Ticket Sales: A theater sells adult tickets for $15 and child tickets for $10. If they sell 500 tickets for $6000, how many of each kind were sold? (Represent with equations and solve.)

Imagine the spotlight shining on a packed theater, buzzing with excitement. But behind the scenes, the box office is facing a mathematical mystery: How many adult and child tickets were sold to reach a total of $6000?

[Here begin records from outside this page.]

Definition parseStringAttribute (file path : string) (attr : Attribute) (ctx : EvalContext) : P string :=
  typed_attr file path ctx attr "a string" StringValue.

Definition parseIntAttribute (file path : string) (attr : Attribute) (ctx : EvalContext) : P Z :=
  typed_attr file path ctx attr "an integer" (fun value => s ← StringValue value; strconv_Atoi s).

Definition of_kind_bool (value : Value) : option bool :=
  if bool_decide (v_Kind value = KindBool) then Some (v_Bool value) else None.
Definition of_kind_string (value : Value) : option string :=
  if bool_decide (v_Kind value = KindString) then Some (v_String value) else None.

Definition parseBoolVariableAttribute (file path name : string) (attr : Attribute) (ctx : EvalContext) : P bool :=
  typed_attr file (path +:+ "." +:+ name) ctx attr "a boolean" of_kind_bool.

(** An optional attribute. *)
Definition optional_attr {A} (attrs : gmap string Attribute) (name : string) (read : Attribute -> P A) : P (option A) :=
  match attrs !! name with
  | Some attr => Some <$> read attr
  | None => Ok None
  end.

Definition commandMatrixFromValue (file path : string) (value : Value) : P (list (list string)) :=
  _ ← guard_or (IsList value) (At file (src_Line (v_Source value)) (path +:+ " must be a list of command argument lists"));
  mapi_res (fun i item =>
    let itemPath := item_path path i in
    _ ← guard_or (IsList item) (At file (src_Line (v_Source item)) (itemPath +:+ " must be a command argument list"));
    mapi_res (fun j arg =>
      of_option (At file (src_Line (v_Source arg)) (item_path itemPath j +:+ " must be a string")) (StringValue arg))
      0 (v_List item)) 0 (v_List value).

Definition parseCommandMatrixAttribute (file path : string) (attr : Attribute) (ctx : EvalContext)
  : P (list (list string)) :=
  value ← map_err (Within file (at_Line attr) path) (evalValue (at_Expr attr) ctx (source_at file (at_Line attr) path));
  commandMatrixFromValue file path value.

Definition list_item (file path : string) (i : nat) (item : Value) : P string :=
  let fail := At file (src_Line (v_Source item)) (item_path path i +:+ " must be a non-empty string") in
  str ← of_option fail (StringValue item);
  _ ← guard_or (negb (bool_decide (str = ""))) fail;
  Ok str.

Fixpoint distinct_strings (file path : string) (seen : gset string) (i : nat) (items : list Value) : P (list string) :=
  match items with
  | [] => Ok []
  | item :: items =>
      str ← list_item file path i item;
      _ ← guard_or (negb (bool_decide (str ∈ seen)))
            (At file (src_Line (v_Source item)) ("duplicate " +:+ path +:+ " entry " +:+ quoted str));
      rest ← distinct_strings file path ({[str]} ∪ seen) (S i) items;
      Ok (str :: rest)
  end.

Definition not_a_list (file path : string) (value : Value) : parse_error :=
  At file (src_Line (v_Source value)) (path +:+ " must be a list of strings").
Definition stringListFromValue (file path : string) (value : Value) : P (list string) :=
  _ ← guard_or (IsList value) (not_a_list file path value);
  distinct_strings file path ∅ 0 (v_List value).
Definition stringListFromValueAllowDuplicates (file path : string) (value : Value) : P (list string) :=
  _ ← guard_or (IsList value) (not_a_list file path value);
  mapi_res (list_item file path) 0 (v_List value).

This isn’t just a drama for aspiring actors, it’s a prime opportunity to flex your algebra muscles! Grab your pencils and join us on a journey of equations and solutions.

**The Clues:**

- Adult tickets cost $15, while child tickets are a sweet deal at $10.
- The grand total for 500 tickets sold is a whopping $6000.

**The Equation Detective:**

Our mission is to find two unknowns: the number of adult tickets (let’s call them **a**) and the number of child tickets (let’s call them **c**). To do this, we need to craft two equations based on the clues:

**Total Tickets:**This is a simple addition problem. a + c = 500 (adults + children = total tickets).**Total Revenue:**Multiplying the number of tickets by their price gives us the revenue. 15a + 10c = 6000 (adult price * adult tickets + child price * child tickets = total revenue).

**The Grand Unveiling:**

Now, we have two equations and two unknowns, but how do we find the missing pieces? There are two paths to uncover the solution:

**Path 1: The Substitution Sleuth:**

- We can solve the first equation for c (the child tickets) to get c = 500 – a.
- Substituting this expression for c in the second equation, we get a tricky math puzzle: 15a + 10(500 – a) = 6000.
- Solving this equation for a reveals our first clue: 200 adult tickets were sold!
- Finally, plugging 200 back into the first equation, we solve for c: 300 child tickets!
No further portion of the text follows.